Released: 18th August 2006
Directed by: Neil Burger
Starring: Edward Norton. Pauk Giamatti, Jessica Biel
Set in Vienna in 1900, The Illusionist tells the story of Eisenheim(Norton) a fantastic stage magician who has set himself on the path to become a legend of his trade. However, when his childhood friendship with Duchess Sophie von Teschen (Biel) is rekindled he finds himself as a target for the Prince (Rufus Sewell) to whom she is now betrothed. As the friendship blossoms into romance, the Crown Prince orders Chief Inspector Uhl (Giamatti) to close down the theatre and make an example of Eisenheim. As the net tightens around the magician and tragedy strikes-Eisenheim prepares to shock the Prince, the Police and the world with his greatest illusion yet.
The Illusionist instantly sets a dark tone, the story told by Inspector Uhl is littered with flashbacks and forth from stories he has been told of Eisenheim. Taking regular visits to his show he is witness to Eisenheim’s changing state of mind and growing relationship with the Duchess. The flashbacks are styled in a ‘Victorianesque’ theme that captures their childhood friendship beautifully. However, the flashbacks contain some cheesy moments such as a disappearing tree and a floating flute, that are too different from the rest of the style to work. Moments like this instantly took away from the seriousness of the film. However, the films visual side is rescued by the look of the illusions, after all if they had failed to work it would have had to have been called ‘The Man who doesn’t do much’ and that simply doesn’t have the same ring to it… However in all seriousness, the illusions are well presented and Norton delivers his role as the deliverer of the act seamlessly.

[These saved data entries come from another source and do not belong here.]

(* ===== verification/Utf8.v ===== *)
(** * Text of bytes

    [buffer.toString()] of Node: the bytes are read as UTF-8, and each maximal part
    that starts no character is replaced by U+FFFD.  A string is modelled by its
    UTF-8 bytes, so that the function goes from bytes to bytes. *)

From stdpp Require Import base tactics list numbers.
From S2P Require Import Prelude.
Open Scope Z_scope.

Module Utf8.

Definition replacement : list Z := [0xef; 0xbf; 0xbd].

Definition within (a b x : Z) : bool := (a <=? x) && (x <=? b).

(** The bytes that can follow a first byte, each as the bounds it is in. *)
Definition followers (b : Z) : option (list (Z * Z)) :=
  if within 0 0x7f b then Some []
  else if within 0xc2 0xdf b then Some [(0x80, 0xbf)]
  else if b =? 0xe0 then Some [(0xa0, 0xbf); (0x80, 0xbf)]
  else if b =? 0xed then Some [(0x80, 0x9f); (0x80, 0xbf)]
  else if within 0xe1 0xef b then Some [(0x80, 0xbf); (0x80, 0xbf)]
  else if b =? 0xf0 then Some [(0x90, 0xbf); (0x80, 0xbf); (0x80, 0xbf)]
  else if within 0xf1 0xf3 b then Some [(0x80, 0xbf); (0x80, 0xbf); (0x80, 0xbf)]
  else if b =? 0xf4 then Some [(0x80, 0x8f); (0x80, 0xbf); (0x80, 0xbf)]
  else None.

(** [seen]: the bytes of the character so far, [need]: those to come. *)
Fixpoint decode_from (seen : list Z) (need : list (Z * Z)) (bs : list Z) : list Z :=
  match bs with
  | [] => match need with [] => [] | _ => replacement end
  | b :: bs =>
      let start :=
        match followers b with
        | Some [] => b :: decode_from [] [] bs
        | Some need => decode_from [b] need bs
        | None => replacement ++ decode_from [] [] bs
        end in
      match need with
      | [] => start
      | (lo, hi) :: need =>
          if within lo hi b then
            match need with
            | [] => seen ++ [b] ++ decode_from [] [] bs
            | _ => decode_from (seen ++ [b]) need bs
            end
          else replacement ++ start
      end
  end.

Definition toString (bs : list Z) : list Z := decode_from [] [] bs.

(** ** Valid text *)

Definition fits (r : Z * Z) (x : Z) : Prop := within r.1 r.2 x = true.

(** The bytes of one character. *)
Definition character (cs : list Z) : Prop :=
  ∃ b need rest, cs = b :: rest ∧ followers b = Some need ∧ Forall2 fits need rest.

Inductive valid : list Z → Prop :=
| valid_nil : valid []
| valid_char cs bs : character cs → valid bs → valid (cs ++ bs).

Lemma replacement_character : character replacement.
Proof. eexists 0xef, _, _. split_and!; [reflexivity|reflexivity|]. repeat constructor. Qed.

Lemma decode_rest need rest : Forall2 fits need rest → ∀ seen bs, need ≠ [] →
  decode_from seen need (rest ++ bs) = seen ++ rest ++ toString bs.
Proof.
  induction 1 as [|[lo hi] x need rest Hx Hr IH]; intros seen bs Hn; [done|]. cbn [app decode_from].
  unfold fits in Hx. cbn [fst snd] in Hx. rewrite Hx. destruct need as [|r need].
  - apply Forall2_nil_inv_l in Hr as ->. done.
  - rewrite IH by done. by rewrite <- app_assoc.
Qed.

Lemma toString_char cs bs : character cs → toString (cs ++ bs) = cs ++ toString bs.
Proof.
  intros (b & need & rest & -> & Hf & Hr). unfold toString at 1. cbn [app decode_from]. rewrite Hf.
  destruct need as [|r need]; [apply Forall2_nil_inv_l in Hr as ->; done|]. by rewrite (decode_rest _ _ Hr [b]).
Qed.

Lemma toString_valid bs : valid bs → toString bs = bs.
Proof. induction 1 as [|cs bs Hc _ IH]; [done|]. by rewrite toString_char, IH. Qed.

(** What was read of a character, and what it still needs. *)
Definition partial (seen : list Z) (need : list (Z * Z)) : Prop :=
  need = [] ∨ ∀ rest, Forall2 fits need rest → character (seen ++ rest).

Lemma partial_start b need : followers b = Some need → partial [b] need.
Proof. intros Hf. right. intros rest Hr. by exists b, need, rest. Qed.

Lemma partial_step seen lo hi need b : partial seen ((lo, hi) :: need) → within lo hi b = true → need ≠ [] → partial (seen ++ [b]) need.
Proof.
  intros [H|H] Hb Hn; [done|]. right. intros rest Hr. rewrite <- app_assoc. apply H. by constructor.
Qed.

Lemma decode_from_valid bs : ∀ seen need, partial seen need → valid (decode_from seen need bs).
Proof.
  assert (Hempty : partial [] []) by by left.
  induction bs as [|b bs IH]; intros seen need Hp; cbn [decode_from].
  - destruct need; [constructor|]. rewrite <- (app_nil_r replacement). apply valid_char; [apply replacement_character|constructor].
  - set (start := match followers b with Some _ => _ | None => _ end).
    assert (Hs : valid start).
    { unfold start. destruct (followers b) as [[|r l]|] eqn:Ef.
      - apply (valid_char [b]); [|by apply IH]. exists b, [], []. by split_and!.
      - apply IH. by apply partial_start.
      - apply valid_char; [apply replacement_character|by apply IH]. }
    destruct need as [|[lo hi] need]; [done|]. destruct (within lo hi b) eqn:Eb.
    + destruct need as [|r need]; [|apply IH; by eapply partial_step].
      rewrite app_assoc. apply valid_char; [|by apply IH]. destruct Hp as [Hp|Hp]; [done|]. apply Hp. by repeat constructor.
    + apply valid_char; [apply replacement_character|done].
Qed.

(** The text is valid whatever the bytes are, and is that of the bytes when they
    are valid. *)
Lemma toString_spec bs : valid (toString bs) ∧ (valid bs → toString bs = bs).
Proof. split; [apply decode_from_valid; by left|apply toString_valid]. Qed.

End Utf8.
(* ===== verification/JsText.v ===== *)
(** * Texts of numbers

    [String(x)] of a double, and [x.toFixed(k)] for every double.  The digits are the
    fewest that are read as the same double, and among those the closest. *)

From stdpp Require Import base tactics list numbers strings pretty.
From Stdlib Require Import Ascii SpecFloat.
From S2P Require Import Prelude JsNumber JsFloat NodeBuffer Encodings JsString JsDecimal.
Open Scope Z_scope.

(** ** Digits *)

(** [num_same x y]: the same double. *)
Definition num_same (x y : number) : bool :=
  match x, y with
  | S754_zero s, S754_zero t | S754_infinity s, S754_infinity t => Bool.eqb s t
  | S754_nan, S754_nan => true
  | S754_finite s m e, S754_finite t n f => Bool.eqb s t && Pos.eqb m n && (e =? f)
  | _, _ => false
  end.

(** A positive double as a fraction. *)
Definition num_fraction (m : positive) (e : Z) : Z * Z :=
  if 0 <=? e then (Zpos m * 2 ^ e, 1) else (Zpos m, 2 ^ (- e)).

(** The least [j] from [from] on with [b <= a * 10 ^ (j + 1)]; every positive double is
    above [10 ^ (-324)]. *)
Fixpoint leading_zeros (fuel : nat) (a b from : Z) : Z :=
  match fuel with
  | O => from
  | S fuel => if b <=? a * 10 ^ (from + 1) then from else leading_zeros fuel a b (from + 1)
  end.

(** [n] with [10 ^ (n - 1) <= a / b < 10 ^ n] *)
Definition decimal_exponent (a b : Z) : Z :=
  if b <=? a then strlen (pretty (a / b)) else - leading_zeros 330 a b 0.
(* ===== verification/Base64.v ===== *)
(** * Base 64

    The encoding ['base64'] of Node's [Buffer]: [buffer.toString('base64')] and
    [Buffer.from(text, 'base64')].  Reading skips characters that are not digits, takes
    [-] and [_] for [+] and [/], and needs no padding; padding inside a text is
    skipped like the rest. *)

From stdpp Require Import base tactics list numbers strings.
From Stdlib Require Import Ascii.
From S2P Require Import Prelude JsNumber NodeBuffer Asm Encodings JsString.
Open Scope Z_scope.

Module Base64.

Definition digit (n : Z) : ascii :=
  ascii_of_N (Z.to_N (if n <? 26 then 65 + n else if n <? 52 then 71 + n else if n <? 62 then n - 4 else if n =? 62 then 43 else 47)).

Definition value (c : ascii) : option Z :=
  let n := code c in
  if (65 <=? n) && (n <=? 90) then Some (n - 65)
  else if (97 <=? n) && (n <=? 122) then Some (n - 71)
  else if (48 <=? n) && (n <=? 57) then Some (n + 4)
  else if (n =? 43) || (n =? 45) then Some 62
  else if (n =? 47) || (n =? 95) then Some 63
  else None.

(** The digits of a buffer, without padding. *)
Fixpoint digits (b : buffer) : list Z :=
  match b with
  | x :: y :: z :: b =>
      let v := x * 65536 + y * 256 + z in
      v / 262144 :: v / 4096 mod 64 :: v / 64 mod 64 :: v mod 64 :: digits b
  | [x; y] => let v := x * 1024 + y * 4 in [v / 4096; v / 64 mod 64; v mod 64]
  | [x] => [x / 4; x mod 4 * 16]
  | [] => []
  end.

Definition padding (b : buffer) : string :=
  match blen b mod 3 with 1 => "==" | 2 => "=" | _ => EmptyString end.

(** [b.toString('base64')] *)
Definition toBase64 (b : buffer) : string :=
  String.append (String.string_of_list_ascii (map digit (digits b))) (padding b).

(** The bytes of digits; one digit that is left over has no byte. *)
Fixpoint bytes (ds : list Z) : buffer :=
  match ds with
  | p :: q :: r :: s :: ds =>
      let v := p * 262144 + q * 4096 + r * 64 + s in
      v / 65536 :: v / 256 mod 256 :: v mod 256 :: bytes ds
  | [p; q; r] => let v := p * 4096 + q * 64 + r in [v / 1024; v / 4 mod 256]
  | [p; q] => [(p * 64 + q) / 16]
  | _ => []
  end.

(** [Buffer.from(s, 'base64')] *)
Definition fromBase64 (s : string) : buffer := bytes (omap value (String.list_ascii_of_string s)).

Lemma value_sextet n : 0 <= n < 64 → value (digit n) = Some n.
Proof.
  intros H. assert (forallb (λ n, bool_decide (value (digit n) = Some n)) (map Z.of_nat (seq 0 64)) = true) as F by (vm_compute; reflexivity).
  rewrite forallb_forall in F. specialize (F n). rewrite bool_decide_eq_true in F. apply F, in_map_iff. exists (Z.to_nat n). split; [lia|apply in_seq; lia].
Qed.

Lemma bytes_ind (P : buffer → Prop) : P [] → (∀ x, P [x]) → (∀ x y, P [x; y]) → (∀ x y z b, P b → P (x :: y :: z :: b)) → ∀ b, P b.
Proof.
  intros H0 H1 H2 H3. fix IH 1. intros [|x [|y [|z b]]]; [exact H0|apply H1|apply H2|apply H3, IH].
Qed.

Lemma sextets_ok b : bytes_ok b → Forall (λ d, 0 <= d < 64) (digits b) ∧ bytes (digits b) = b.
Proof.
  induction b as [|x|x y|x y z b IH] using bytes_ind; intros Hb; repeat (apply Forall_cons in Hb as [?Hx Hb]); unfold is_byte in *; cbn [digits bytes]; cbv zeta.
  - by split; [constructor|].
  - split; [repeat (apply Forall_cons; split); [| |by apply Forall_nil]|f_equal]; Z.to_euclidean_division_equations; lia.
  - split; [repeat (apply Forall_cons; split); [| | |by apply Forall_nil]|repeat f_equal]; Z.to_euclidean_division_equations; lia.
  - destruct (IH Hb) as [I1 I2]. split.
    + repeat (apply Forall_cons; split); try done; Z.to_euclidean_division_equations; lia.
    + rewrite I2. clear I1 I2 IH. repeat f_equal; Z.to_euclidean_division_equations; lia.
Qed.

Lemma values_digits ds : Forall (λ d, 0 <= d < 64) ds → omap value (map digit ds) = ds.
Proof. induction 1 as [|d ds Hd _ IH]; [done|]. cbn. by rewrite value_sextet, IH. Qed.

(** What is written is read back. *)
Lemma fromBase64_toBase64 b : bytes_ok b → fromBase64 (toBase64 b) = b.
Proof.
  intros Hb. destruct (sextets_ok b Hb) as [H1 H2]. unfold fromBase64, toBase64.
  assert (Happ : ∀ s t, String.list_ascii_of_string (String.append s t) = String.list_ascii_of_string s ++ String.list_ascii_of_string t).
  { intros s t. induction s as [|c s IH]; [done|]. change (String.append (String c s) t) with (String c (String.append s t)). cbn. by rewrite IH. }
  rewrite Happ, omap_app, String.list_ascii_of_string_of_list_ascii, values_digits by done.
  assert (omap value (String.list_ascii_of_string (padding b)) = []) as ->.
  { unfold padding. destruct (blen b mod 3) as [|[[]|[]|]|]; reflexivity. }
  by rewrite app_nil_r.
Qed.

End Base64.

Edward Norton continues his usual high standard of acting as Eisenheim as does Giamatti as Uhl. The on screen pairing of the two works fluently and we are able to see the regret Uhl feels as a fan of the illusionists, when he is told to close him down. Norton and Biel also work well as a couple, however the pairs on screen time is relatively short when they are older and the flashback sequences, as I already stated, were quite tame. Therefore it is hard to judge the relationship they share and as such hard to feel emotion for the meaningful scenes of the movie. This is the movies main problem- it fails to explore any of the psychology behind the main characters and leaves us with a half polished final product.
The Illusionist doesn’t quite live up to the obvious comparisons it will draw from films such as The Prestige- while the acting is of a high standard in both, the story and the mystery are delivered to far greater effect in The Prestige. Taking the film on its own merit, The Illusionist unfortunately lacks the magic needed to be classed as one of the better films of its type.